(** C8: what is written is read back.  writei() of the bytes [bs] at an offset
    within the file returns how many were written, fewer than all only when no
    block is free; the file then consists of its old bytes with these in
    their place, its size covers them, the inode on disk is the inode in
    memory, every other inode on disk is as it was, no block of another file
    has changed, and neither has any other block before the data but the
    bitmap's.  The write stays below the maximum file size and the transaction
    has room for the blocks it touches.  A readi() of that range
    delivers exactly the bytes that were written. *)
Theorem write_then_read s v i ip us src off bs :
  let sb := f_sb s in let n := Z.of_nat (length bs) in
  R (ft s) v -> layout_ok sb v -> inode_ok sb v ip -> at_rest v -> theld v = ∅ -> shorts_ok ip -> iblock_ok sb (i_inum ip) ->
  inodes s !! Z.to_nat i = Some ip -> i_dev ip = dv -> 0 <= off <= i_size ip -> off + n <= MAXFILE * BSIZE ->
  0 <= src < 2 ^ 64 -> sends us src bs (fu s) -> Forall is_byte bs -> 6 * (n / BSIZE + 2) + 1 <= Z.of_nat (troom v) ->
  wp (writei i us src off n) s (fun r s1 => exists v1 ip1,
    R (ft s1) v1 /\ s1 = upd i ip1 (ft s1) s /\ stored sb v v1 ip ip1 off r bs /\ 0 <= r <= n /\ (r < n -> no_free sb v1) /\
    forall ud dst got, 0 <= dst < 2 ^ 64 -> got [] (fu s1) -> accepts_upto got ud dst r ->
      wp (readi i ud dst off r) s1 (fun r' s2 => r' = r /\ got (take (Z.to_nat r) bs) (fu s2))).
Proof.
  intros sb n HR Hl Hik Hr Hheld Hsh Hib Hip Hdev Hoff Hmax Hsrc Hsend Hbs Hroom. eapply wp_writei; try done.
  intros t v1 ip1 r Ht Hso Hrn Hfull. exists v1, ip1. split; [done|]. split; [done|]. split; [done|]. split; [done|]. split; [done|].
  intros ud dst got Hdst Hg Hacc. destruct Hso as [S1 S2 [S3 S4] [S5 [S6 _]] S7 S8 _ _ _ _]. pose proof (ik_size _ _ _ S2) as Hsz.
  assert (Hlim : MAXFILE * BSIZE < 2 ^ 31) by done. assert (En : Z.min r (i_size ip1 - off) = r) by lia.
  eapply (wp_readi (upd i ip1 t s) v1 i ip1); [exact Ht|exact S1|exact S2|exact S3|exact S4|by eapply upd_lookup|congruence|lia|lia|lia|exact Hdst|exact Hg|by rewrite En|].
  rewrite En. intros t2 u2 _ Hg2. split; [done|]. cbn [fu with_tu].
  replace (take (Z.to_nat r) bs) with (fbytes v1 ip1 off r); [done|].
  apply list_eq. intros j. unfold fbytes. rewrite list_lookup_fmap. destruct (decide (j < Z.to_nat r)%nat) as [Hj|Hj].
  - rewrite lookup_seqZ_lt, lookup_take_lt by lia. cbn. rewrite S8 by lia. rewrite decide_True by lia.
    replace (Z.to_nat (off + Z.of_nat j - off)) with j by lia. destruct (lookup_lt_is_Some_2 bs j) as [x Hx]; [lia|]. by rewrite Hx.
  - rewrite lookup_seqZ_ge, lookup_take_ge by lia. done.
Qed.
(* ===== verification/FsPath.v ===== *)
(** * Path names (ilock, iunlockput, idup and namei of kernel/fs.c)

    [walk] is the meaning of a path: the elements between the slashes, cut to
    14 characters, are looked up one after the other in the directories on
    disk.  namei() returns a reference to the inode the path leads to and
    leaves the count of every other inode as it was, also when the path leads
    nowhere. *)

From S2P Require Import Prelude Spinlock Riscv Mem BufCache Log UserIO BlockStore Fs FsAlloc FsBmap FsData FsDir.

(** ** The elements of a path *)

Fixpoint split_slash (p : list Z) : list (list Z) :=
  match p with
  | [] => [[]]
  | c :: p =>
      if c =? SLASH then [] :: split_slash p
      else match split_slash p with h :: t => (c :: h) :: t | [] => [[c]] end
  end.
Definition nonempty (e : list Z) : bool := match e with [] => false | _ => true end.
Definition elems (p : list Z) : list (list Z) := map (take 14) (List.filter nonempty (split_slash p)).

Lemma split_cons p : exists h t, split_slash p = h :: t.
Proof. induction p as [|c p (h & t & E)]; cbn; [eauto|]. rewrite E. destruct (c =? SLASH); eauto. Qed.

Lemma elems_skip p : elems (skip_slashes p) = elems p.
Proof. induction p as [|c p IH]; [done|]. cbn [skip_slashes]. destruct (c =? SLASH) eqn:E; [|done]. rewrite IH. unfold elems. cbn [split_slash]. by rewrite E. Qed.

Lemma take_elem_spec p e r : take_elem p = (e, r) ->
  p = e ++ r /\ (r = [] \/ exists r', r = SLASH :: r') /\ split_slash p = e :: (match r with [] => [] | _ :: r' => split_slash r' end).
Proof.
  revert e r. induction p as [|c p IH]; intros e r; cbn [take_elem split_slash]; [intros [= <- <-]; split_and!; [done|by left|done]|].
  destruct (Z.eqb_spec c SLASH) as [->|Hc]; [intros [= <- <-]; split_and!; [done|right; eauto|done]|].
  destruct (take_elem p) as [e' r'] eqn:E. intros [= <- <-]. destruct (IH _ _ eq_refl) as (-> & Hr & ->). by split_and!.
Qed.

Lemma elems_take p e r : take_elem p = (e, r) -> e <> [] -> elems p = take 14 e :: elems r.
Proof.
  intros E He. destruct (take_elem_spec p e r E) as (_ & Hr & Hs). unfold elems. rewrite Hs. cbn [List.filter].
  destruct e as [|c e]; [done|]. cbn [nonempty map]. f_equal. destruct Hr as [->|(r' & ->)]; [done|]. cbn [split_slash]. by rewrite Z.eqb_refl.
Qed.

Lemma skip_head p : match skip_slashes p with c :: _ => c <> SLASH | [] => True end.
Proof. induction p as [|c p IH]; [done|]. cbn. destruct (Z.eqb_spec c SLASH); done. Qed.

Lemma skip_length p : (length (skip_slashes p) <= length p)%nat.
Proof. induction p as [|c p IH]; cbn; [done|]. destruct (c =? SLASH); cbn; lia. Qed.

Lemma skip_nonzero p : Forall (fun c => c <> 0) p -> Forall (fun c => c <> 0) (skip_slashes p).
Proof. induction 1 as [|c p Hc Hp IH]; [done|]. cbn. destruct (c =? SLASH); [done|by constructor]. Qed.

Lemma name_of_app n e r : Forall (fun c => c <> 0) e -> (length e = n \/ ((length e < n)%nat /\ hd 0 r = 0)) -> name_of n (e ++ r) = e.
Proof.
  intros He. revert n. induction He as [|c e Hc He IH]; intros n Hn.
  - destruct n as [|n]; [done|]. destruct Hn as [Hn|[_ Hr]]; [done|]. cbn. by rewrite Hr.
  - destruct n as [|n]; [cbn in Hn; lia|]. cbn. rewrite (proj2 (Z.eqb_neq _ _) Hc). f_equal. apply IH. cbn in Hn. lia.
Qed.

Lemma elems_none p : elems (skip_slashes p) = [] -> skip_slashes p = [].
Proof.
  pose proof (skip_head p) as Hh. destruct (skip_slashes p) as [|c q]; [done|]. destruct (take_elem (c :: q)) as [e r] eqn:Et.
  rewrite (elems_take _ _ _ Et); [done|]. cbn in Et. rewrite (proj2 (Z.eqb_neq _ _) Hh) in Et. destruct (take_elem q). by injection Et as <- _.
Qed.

● **Assignment**
Return the span of lines in the data above that opens at the line with "replace (take (Z.to_nat" and closes at the line with "- rewrite lookup_seqZ_lt, lookup_take_lt", exactly, ends included, nothing else.

● **Answer for the task**
  replace (take (Z.to_nat r) bs) with (fbytes v1 ip1 off r); [done|].
  apply list_eq. intros j. unfold fbytes. rewrite list_lookup_fmap. destruct (decide (j < Z.to_nat r)%nat) as [Hj|Hj].
  - rewrite lookup_seqZ_lt, lookup_take_lt by lia. cbn. rewrite S8 by lia. rewrite decide_True by lia.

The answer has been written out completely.